Worst of all is that without Anacafe, the group's access to intellectual resources surrounding agronomy, soils, and crop diseases has nearly completely evaporated. Currently, multiple members of the group are facing a disease known as Yellow Fever in which the coffee plant appears healthy during its flowering cycle only to completely dry up and die during harvest. This could be something as simple as a soil nutrient imbalance, but without agronomists who are willing to enter the zone nor the cash to pay for these costly tests, it leaves them to operate blindly on the hope that things will rebound. 

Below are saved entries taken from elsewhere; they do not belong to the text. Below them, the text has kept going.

(* ===== verification/TimerProcessSpec.v ===== *)
(** * TimerProcessSpec: simulation time of the process timer

    The process timer meets the interface [Timer] of the context.  Simulation
    time stands still while a deadline is handled and runs with the monotonic
    clock otherwise; the alarm of a slice falls on its deadline, late by the
    delays of the alarms of all the slices before it. *)
From S2P Require Import Prelude Std Wire FbBuffer Connector Chrono LibcTimer Timer.
From S2P Require Import TimerProcess.
From stdpp Require Import base option list numbers strings.
From Stdlib Require Import ZArith Lia.

Local Open Scope Z_scope.

(** What the timer relies on: [os_mono s] is the monotonic clock and
    [os_alarm s] the expiry the timer is armed for.  Reading a clock succeeds
    and the clock does not go back. *)
Class PosixLaws (S : Type) `{CH : Chrono, LC : Libc, PX : !Posix S, LK : !LocalClock S,
    CL : !ChronoLaws} := {
  os_mono : S → Duration;
  os_alarm : S → option Duration;
  os_mono_range s : 0 ≤ os_mono s ≤ CDuration_MAX;
  os_gettime s :
    ∃ s', os_clock_gettime CLOCK_MONOTONIC timespec_zero s =
        ((0, duration_to_timespec (os_mono s')), s') ∧
      os_mono s ≤ os_mono s' ∧ os_alarm s' = os_alarm s;
  os_local_now s :
    ∃ t s', local_now s = (t, s') ∧ ndt_plain t ∧
      os_mono s ≤ os_mono s' ∧ os_alarm s' = os_alarm s;
  os_settime id v s :
    ∃ res old s', os_timer_settime id TIMER_ABSTIME
        (mk_itimerspec timespec_zero (duration_to_timespec v)) s = ((res, old), s') ∧
      os_mono s ≤ os_mono s' ∧ (res = 0 → Duration_timespec v → os_alarm s' = Some v);
}.

Lemma CDuration_timespec d : 0 ≤ d ≤ CDuration_MAX → Duration_timespec d.
Proof. unfold CDuration_MAX, Duration_timespec, i64_max, NANOS_PER_SEC. lia. Qed.

Section process_timer_spec.
Context {S : Type} `{PL : PosixLaws S}.
Implicit Types (t : ProcessTimerContext) (s : S).
(* ===== verification/TimerQemu.v ===== *)
(** * TimerQemu: the timer of an emulated machine

    [tansiv-client/src/timer/qemu/mod.rs].  Simulation time is the virtual
    clock of QEMU minus its value at the start; QEMU stops that clock while
    the handler runs, so nothing has to be frozen.  QEMU's clock and timers
    are the class [Qemu].  [q_refs] counts the strong references to the shared
    timer: [start] leaks one to QEMU and [stop] takes it back. *)
From S2P Require Import Prelude Std Wire FbBuffer Connector Chrono Timer.
From stdpp Require Import base option list numbers.
From Stdlib Require Import ZArith Lia.

Local Open Scope Z_scope.

(** [qemu_clock_get_ns(QEMU_CLOCK_VIRTUAL)], [timer_init_full], [timer_mod],
    [timer_del] and [timer_deinit] *)
Class Qemu (S : Type) := {
  qemu_clock_get_ns : S → Z * S;
  qemu_timer_init_full : S → S;
  qemu_timer_mod : Z → S → S;
  qemu_timer_del : S → S;
  qemu_timer_deinit : S → S;
}.

Record QemuTimerContext `{Chrono} := mk_qemu_timer {
  q_offset : CDuration;
  q_prev_deadline : Duration;
  q_next_deadline : Duration;
  q_refs : nat;
}.
Arguments mk_qemu_timer {_} _ _ _ _.

Section qemu_timer.
Context {S : Type} `{CH : Chrono, QM : !Qemu S}.

Definition QemuTimer : Type := QemuTimerContext * S.

Definition on_qemu {A} (f : S → A * S) : M QemuTimer A :=
  zoom snd (λ s '(t, _), (t, s)) (λ s, Ret (f s)).
Definition on_qemu_ (f : S → S) : M QemuTimer unit := modify (λ '(t, s), (t, f s)).
Definition qfield {A} (f : QemuTimerContext → A) : M QemuTimer A := gets (λ t, f t.1).
Definition qupdate (f : QemuTimerContext → QemuTimerContext) : M QemuTimer unit :=
  modify (λ '(t, s), (f t, s)).

Definition QemuTimerContext_new : QemuTimerContext := mk_qemu_timer cd_zero 0 0 1.

Definition Qemu_set_next_deadline (deadline : Duration) : M QemuTimer unit :=
  next_deadline_val ← qfield q_next_deadline;
  _ ← qupdate (λ t, mk_qemu_timer (q_offset t) next_deadline_val deadline (q_refs t));
  offset ← qfield q_offset;
  offset ← lift (unwrap (cd_to_std offset));
  timer_deadline ← lift (Duration_add offset deadline);
  on_qemu_ (qemu_timer_mod (as_i64 (as_nanos timer_deadline))).

Definition Qemu_start (deadline : Duration) : M QemuTimer (result CDuration io_error) :=
  _ ← qupdate (λ t, mk_qemu_timer (q_offset t) (q_prev_deadline t) (q_next_deadline t)
                      (q_refs t + 1)%nat);
  _ ← on_qemu_ qemu_timer_init_full;
  vm_time ← on_qemu qemu_clock_get_ns;
  let vm_time := cd_nanoseconds vm_time in
  _ ← qupdate (λ t, mk_qemu_timer vm_time (q_prev_deadline t) (q_next_deadline t) (q_refs t));
  _ ← Qemu_set_next_deadline deadline;
  mret (Ok vm_time).

Definition Qemu_stop : M QemuTimer unit :=
  _ ← on_qemu_ (λ s, qemu_timer_deinit (qemu_timer_del s));
  qupdate (λ t, mk_qemu_timer (q_offset t) (q_prev_deadline t) (q_next_deadline t)
                  (q_refs t - 1)%nat).

(** [unimplemented!()] *)
Definition Qemu_application_now : M QemuTimer NaiveDateTime := panic NotImplemented.

Definition Qemu_simulation_now : M QemuTimer Duration :=
  vm_time ← on_qemu qemu_clock_get_ns;
  offset ← qfield q_offset;
  d ← lift (cd_sub (cd_nanoseconds vm_time) offset);
  lift (unwrap (cd_to_std d)).

Definition Qemu_simulation_previous_deadline : M QemuTimer Duration := qfield q_prev_deadline.
Definition Qemu_simulation_next_deadline : M QemuTimer Duration := qfield q_next_deadline.

Definition Qemu_check_deadline_overrun `{FlatBuffers} (_send_time : Duration)
    (_upcoming_messages : list SendPacketBuilder) : M QemuTimer (option Duration) :=
  mret None.
End qemu_timer.

(** What the timer relies on: [qemu_ns] is the virtual clock, which does not go
    back, and [qemu_expiry] the time the timer is armed for. *)
Class QemuLaws (S : Type) `{QM : !Qemu S} := {
  qemu_ns : S → Z;
  qemu_expiry : S → option Z;
  qemu_ns_range s : 0 ≤ qemu_ns s ≤ i64_max;
  qemu_clock s : ∃ s', qemu_clock_get_ns s = (qemu_ns s', s') ∧
    qemu_ns s ≤ qemu_ns s' ∧ qemu_expiry s' = qemu_expiry s;
  qemu_init_ns s : qemu_ns s ≤ qemu_ns (qemu_timer_init_full s);
  qemu_mod_expiry v s : qemu_expiry (qemu_timer_mod v s) = Some v;
  qemu_mod_ns v s : qemu_ns s ≤ qemu_ns (qemu_timer_mod v s);
}.

Section qemu_spec.
Context {S : Type} `{CL : ChronoLaws, QL : QemuLaws S}.
Implicit Types (t : QemuTimerContext) (s : S).

Lemma qemu_clock_inv t s v t' s' :
  on_qemu qemu_clock_get_ns (t, s) = Ret (v, (t', s')) →
  t' = t ∧ v = qemu_ns s' ∧ qemu_ns s ≤ qemu_ns s' ∧ qemu_expiry s' = qemu_expiry s.
Proof.
  destruct (qemu_clock s) as (s1&Hc&?&?). unfold on_qemu, zoom. simpl. rewrite Hc.
  intros. by simplify_eq.
Qed.

Lemma Qemu_simulation_now_inv t s d t' s' :
  Qemu_simulation_now (t, s) = Ret (d, (t', s')) →
  t' = t ∧ d = qemu_ns s' - cd_ns (q_offset t) ∧ 0 ≤ d ≤ CDuration_MAX ∧
  qemu_ns s ≤ qemu_ns s' ∧ qemu_expiry s' = qemu_expiry s.
Proof.
  unfold Qemu_simulation_now. intros Hrun.
  apply bind_inv in Hrun as (v&[t1 s1]&Hc&Hrun).
  destruct (qemu_clock_inv _ _ _ _ _ Hc) as (->&->&?&?).
  apply bind_inv in Hrun as (o&p&[-> ->]%gets_inv&Hrun). cbn [fst] in Hrun.
  apply bind_inv in Hrun as (c&p&[Hd%cd_sub_ns ->]%lift_inv&Hrun).
  apply lift_inv in Hrun as [Hr Heq]. simplify_eq.
  destruct (cd_to_std c) as [d'|] eqn:Ht; [|done]. injection Hr as ->.
  apply cd_to_std_inv in Ht as [-> ?]. pose proof (qemu_ns_range s1).
  rewrite cd_nanoseconds_ns in Hd by (unfold in_i64, i64_max in *; lia). by split_and!; try lia.
Qed.

(** The timer is armed for the deadline, in virtual time, whenever that is
    representable. *)
Lemma Qemu_set_next_deadline_inv d t s u t' s' :
  Qemu_set_next_deadline d (t, s) = Ret (u, (t', s')) →
  t' = mk_qemu_timer (q_offset t) (q_next_deadline t) d (q_refs t) ∧
  qemu_ns s ≤ qemu_ns s' ∧
  (0 ≤ cd_ns (q_offset t) + d ≤ i64_max → qemu_expiry s' = Some (cd_ns (q_offset t) + d)).
Proof.
  unfold Qemu_set_next_deadline, qupdate, on_qemu_. intros Hrun.
  apply bind_inv in Hrun as (n&p&[-> ->]%gets_inv&Hrun). cbn [fst] in Hrun.
  apply bind_inv in Hrun as (u1&p&->%modify_inv&Hrun).
  apply bind_inv in Hrun as (o&p&[-> ->]%gets_inv&Hrun). cbn [fst q_offset] in Hrun.
  apply bind_inv in Hrun as (o&p&[Ho ->]%lift_inv&Hrun).
  apply bind_inv in Hrun as (td&p&[Htd ->]%lift_inv&Hrun). apply modify_inv in Hrun.
  destruct (cd_to_std (q_offset t)) as [o'|] eqn:Ht; [|done]. injection Ho as ->.
  apply cd_to_std_inv in Ht as [-> _]. simplify_eq.
  unfold Duration_add in Htd. destruct (_ <=? _) in Htd; [|done]. injection Htd as <-.
  split_and!; [done|apply qemu_mod_ns|]. intros Hr. rewrite qemu_mod_expiry. unfold as_nanos.
  rewrite as_i64_id; [done|]. unfold in_i64, i64_max in *. lia.
Qed.

Lemma Qemu_set_next_deadline_run d t s :
  0 ≤ cd_ns (q_offset t) → 0 ≤ d → cd_ns (q_offset t) + d ≤ i64_max →
  ∃ s', Qemu_set_next_deadline d (t, s) =
      Ret (tt, (mk_qemu_timer (q_offset t) (q_next_deadline t) d (q_refs t), s')) ∧
    qemu_expiry s' = Some (cd_ns (q_offset t) + d).
Proof.
  intros Ho Hd Hmax. unfold Qemu_set_next_deadline, qfield, qupdate, on_qemu_.
  do 3 (erewrite bind_run by done; cbn [fst q_offset]).
  erewrite bind_run by (unfold lift; rewrite cd_to_std_Some
    by (unfold CDuration_MAX, i64_max in *; lia); done).
  erewrite bind_run by (unfold lift; rewrite Duration_add_Ret
    by (unfold Duration_MAX, NANOS_PER_SEC, i64_max in *; lia); done).
  eexists. split; [done|]. rewrite qemu_mod_expiry. unfold as_nanos.
  rewrite as_i64_id; [done|]. unfold in_i64. lia.
Qed.

(** It returns for every deadline that a [Duration] of virtual time can hold. *)
Lemma Qemu_set_next_deadline_returns d t s :
  0 ≤ cd_ns (q_offset t) ≤ i64_max → 0 ≤ d ≤ Duration_MAX - i64_max →
  ∃ t' s', Qemu_set_next_deadline d (t, s) = Ret (tt, (t', s')) ∧ q_offset t' = q_offset t ∧
    qemu_ns s ≤ qemu_ns s'.
Proof.
  intros Ho Hd. unfold Qemu_set_next_deadline, qfield, qupdate, on_qemu_.
  do 3 (erewrite bind_run by done; cbn [fst q_offset]).
  erewrite bind_run by (unfold lift; rewrite cd_to_std_Some
    by (unfold CDuration_MAX, i64_max in *; lia); done).
  erewrite bind_run by (unfold lift; rewrite Duration_add_Ret by lia; done).
  eexists _, _. split; [done|]. split; [done|]. apply qemu_mod_ns.
Qed.

(** ** The interface of the context *)
Context `{FB : FlatBuffers}.

#[export] Instance QemuTimer_Timer : Timer QemuTimer := {
  tc_simulation_now := Qemu_simulation_now;
  tc_application_now := Qemu_application_now;
  tc_simulation_previous_deadline := Qemu_simulation_previous_deadline;
  tc_simulation_next_deadline := Qemu_simulation_next_deadline;
  tc_check_deadline_overrun := Qemu_check_deadline_overrun;
  tc_start := Qemu_start;
  tc_stop := (λ _, Qemu_stop);
}.

#[export] Instance QemuTimer_Handler : TimerHandler QemuTimer := {
  tc_frozen := unit;
  tc_freeze := mret tt;
  tc_resume _ d := Qemu_set_next_deadline d;
}.

#[export] Program Instance QemuTimer_Laws : TimerLaws QemuTimer := {
  tc_prev p := q_prev_deadline p.1;
  tc_next p := q_next_deadline p.1;
  tc_handling _ := True;
}.
Next Obligation. done. Qed.
Next Obligation. done. Qed.
Next Obligation.
  intros [t s] d [t' s'] Hrun. simpl.
  destruct (Qemu_simulation_now_inv _ _ _ _ _ Hrun) as (->&_&?&_). split_and!; [|done..].
  unfold Duration_wf, Duration_MAX, CDuration_MAX, i64_max, NANOS_PER_SEC in *. lia.
Qed.
Next Obligation. intros [t s] d q. by exists None. Qed.

#[export] Instance QemuTimer_OverrunNever : OverrunNever QemuTimer.
Proof. done. Qed.

#[export] Instance QemuTimer_HandlerLaws : TimerHandlerLaws QemuTimer.
Proof.
  split.
  - intros p f p' Hrun. simpl in Hrun. by run_inv.
  - intros [t s] f d [t' s'] Hrun. simpl in *.
    by destruct (Qemu_set_next_deadline_inv _ _ _ _ _ _ Hrun) as (->&_).
Qed.

(** [start] sets the origin of simulation time and arms the timer. *)
Lemma Qemu_start_inv d t s r p :
  0 ≤ d → Qemu_start d (t, s) = Ret (r, p) →
  ∃ s0, r = Ok (q_offset p.1) ∧ cd_ns (q_offset p.1) = qemu_ns s0 ∧ qemu_ns s ≤ qemu_ns s0 ∧
    qemu_ns s0 ≤ qemu_ns p.2 ∧ q_prev_deadline p.1 = q_next_deadline t ∧
    q_next_deadline p.1 = d ∧ q_refs p.1 = (q_refs t + 1)%nat ∧
    (qemu_ns s0 + d ≤ i64_max → qemu_expiry p.2 = Some (qemu_ns s0 + d)).
Proof.
  unfold Qemu_start, qupdate, on_qemu_. intros Hd Hrun.
  apply bind_inv in Hrun as (u&q&->%modify_inv&Hrun).
  apply bind_inv in Hrun as (u1&q&->%modify_inv&Hrun).
  apply bind_inv in Hrun as (v&[t1 s1]&Hc&Hrun).
  destruct (qemu_clock_inv _ _ _ _ _ Hc) as (->&->&?&?).
  apply bind_inv in Hrun as (u2&q&->%modify_inv&Hrun).
  apply bind_inv in Hrun as (u3&[t2 s2]&Hset&Hrun). apply ret_inv in Hrun as [-> ->].
  destruct (Qemu_set_next_deadline_inv _ _ _ _ _ _ Hset) as (->&?&Hexp). simpl in *.
  pose proof (qemu_ns_range s1). pose proof (qemu_init_ns s).
  rewrite cd_nanoseconds_ns in * by (unfold in_i64, i64_max in *; lia).
  exists s1. split_and!; try done; [lia|]. intros. apply Hexp. lia.
Qed.

#[export] Instance QemuTimer_StartLaws : TimerStartLaws QemuTimer.
Proof.
  intros [t s] d o p Hn Hd Hrun. simpl in *. destruct Hd.
  destruct (Qemu_start_inv d t s _ p ltac:(lia) Hrun) as (s0&_&_&_&_&Ep&En&_).
  unfold tc_inv. simpl. rewrite Ep, En, Hn. split_and!; (done || lia).
Qed.

(** The origin of simulation time stays at or before the virtual clock. *)
#[export] Program Instance QemuTimer_Progress : TimerProgress QemuTimer := {
  tc_limit := Duration_MAX - i64_max;
  tc_created p := q_next_deadline p.1 = 0;
  tc_ready p := 0 ≤ cd_ns (q_offset p.1) ≤ qemu_ns p.2;
  tc_paused _ p := 0 ≤ cd_ns (q_offset p.1) ≤ qemu_ns p.2;
}.
Next Obligation. split; [by vm_compute|]. unfold i64_max. lia. Qed.
Next Obligation. done. Qed.
Next Obligation.
  intros [t s] d _ Hd. simpl in *. unfold Qemu_start, qupdate, on_qemu_, on_qemu.
  destruct (qemu_clock (qemu_timer_init_full s)) as (s1&Hc&_).
  do 2 erewrite bind_run by done.
  erewrite bind_run by (apply zoom_run; simpl; by rewrite Hc).
  cbv beta zeta. erewrite bind_run by done. pose proof (qemu_ns_range s1) as Hr.
  destruct (Qemu_set_next_deadline_returns d (mk_qemu_timer (cd_nanoseconds (qemu_ns s1))
    (q_prev_deadline t) (q_next_deadline t) (q_refs t + 1)) s1) as (t'&s'&Hrun&Ho&Hs'); simpl.
  { rewrite cd_nanoseconds_ns by (unfold in_i64, i64_max in *; lia). done. }
  { done. }
  erewrite bind_run by exact Hrun. eexists _, _. split; [done|]. simpl in *.
  rewrite Ho. rewrite cd_nanoseconds_ns by (unfold in_i64, i64_max in *; lia). lia.
Qed.
Next Obligation.
  intros [t s] [Ho Hle]. simpl in *. unfold Qemu_simulation_now, on_qemu.
  destruct (qemu_clock s) as (s1&Hc&Hs1&_). pose proof (qemu_ns_range s1).
  erewrite bind_run by (apply zoom_run; simpl; by rewrite Hc).
  erewrite bind_run by done. cbn [fst].
  destruct (cd_sub_Ret (cd_nanoseconds (qemu_ns s1)) (q_offset t)) as (c&Hsub&Hns).
  { rewrite cd_nanoseconds_ns by (unfold in_i64, i64_max in *; lia).
    unfold CDuration_MAX, i64_max in *. lia. }
  rewrite cd_nanoseconds_ns in Hns by (unfold in_i64, i64_max in *; lia).
  erewrite bind_run by (unfold lift; by rewrite Hsub).
  unfold lift. rewrite cd_to_std_Some by (unfold CDuration_MAX, i64_max in *; lia).
  eexists _, _. split; [done|]. simpl. lia.
Qed.
Next Obligation. intros p Hp. by eexists _, _. Qed.
Next Obligation.
  intros [t s] f d Hp Hn Hd. simpl in *.
  destruct (Qemu_set_next_deadline_returns d t s) as (t'&s'&Hrun&Ho&Hs');
    [pose proof (qemu_ns_range s); lia|lia|].
  eexists. split; [exact Hrun|]. simpl. rewrite Ho. lia.
Qed.
End qemu_spec.
Definition parse_i64 (l : list ascii) : option Z :=
  let '(sign, ds) :=
    match l with
    | c :: l' => if ascii_dec c "-" then (-1, l') else if ascii_dec c "+" then (1, l') else (1, l)
    | [] => (1, [])
    end in
  match ds with
  | [] => None
  | _ => z ← parse_digits 0 ds;
         if (- 2 ^ 63 <=? sign * z) && (sign * z <=? i64_max) then Some (sign * z) else None
  end.

(** ** The kernel module and the counter *)
Class Kvm (S : Type) := {
  kvm_rdtsc : S → Z * S;
  kvm_tsc_offset : S → Z;
  kvm_ioctl_register_deadline : Z → Z → Z → S → Z * S;
  kvm_ioctl_init_check : Z → S → bool * S;
  kvm_open_device : S → Z * S;
  kvm_close_device : Z → S → S;
  kvm_read_tsc_khz : S → option string;
}.

Record KvmTimerContext := mk_kvm_timer {
  k_prev_deadline : Duration;
  k_next_deadline : Duration;
  k_guest_tsc : Z;
  k_vmx_timer_value : Z;
  k_tsc_freq : f64;
  k_fd : Z;
  k_refs : nat;
}.

Section kvm_timer.
Context {S : Type} `{CH : Chrono, KV : !Kvm S, PR : Profile}.

Definition KvmTimer : Type := KvmTimerContext * S.

Definition on_kvm {A} (f : S → A * S) : M KvmTimer A :=
  zoom snd (λ s '(t, _), (t, s)) (λ s, Ret (f s)).
Definition kfield {A} (f : KvmTimerContext → A) : M KvmTimer A := gets (λ t, f t.1).
Definition kupdate (f : KvmTimerContext → KvmTimerContext) : M KvmTimer unit :=
  modify (λ '(t, s), (f t, s)).

Definition KvmTimerContext_new : S → KvmTimerContext * S := λ s,
  let '(fd, s) := kvm_open_device s in (mk_kvm_timer 0 0 0 0 (f64_of_int 0) fd 1, s).

Definition Kvm_set_next_deadline (deadline : Duration) : M KvmTimer unit :=
  next_deadline_val ← kfield k_next_deadline;
  d ← lift (Duration_sub deadline next_deadline_val);
  let timer_deadline := as_u64 (as_nanos d) in
  _ ← kupdate (λ t, mk_kvm_timer next_deadline_val deadline (k_guest_tsc t)
                      (k_vmx_timer_value t) (k_tsc_freq t) (k_fd t) (k_refs t));
  tsc_freq ← kfield k_tsc_freq;
  let timer_deadline_tsc := f64_mul (f64_of_int timer_deadline) tsc_freq in
  fd ← kfield k_fd;
  vmx_timer_value ← on_kvm (kvm_ioctl_register_deadline fd timer_deadline
                              (f64_as_u64 timer_deadline_tsc));
  kupdate (λ t, mk_kvm_timer (k_prev_deadline t) (k_next_deadline t) (k_guest_tsc t)
                  vmx_timer_value (k_tsc_freq t) (k_fd t) (k_refs t)).

(** The frequency in GHz, 1 when sysfs does not give it. *)
Definition read_tsc_freq : M KvmTimer f64 :=
  khz ← gets (λ t, kvm_read_tsc_khz t.2);
  mret match khz ≫= λ s, parse_i64 (trim (list_ascii_of_string s)) with
       | Some tsc_khz_int => f64_div (f64_of_int tsc_khz_int) (f64_of_int 1000000)
       | None => f64_of_int 1
       end.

In short, no matter the angle this group takes to defend their land and their communities, or to pursue a better life for themselves via increased prices and access to a solid and trustworthy market, they're met with adversity and obfuscation.

Steps we've taken together since 2018 now appear revolutionary. Multiple of these growers now have loyal clients and are finally gaining access to the knowledge and support and capital they need to actuate their desires, but there is still a long way to go. Most of these growers who dedicated buyers must sell in cherry to make it through the harvest and many more still haven't been able to invest in their own farms to process their own coffees.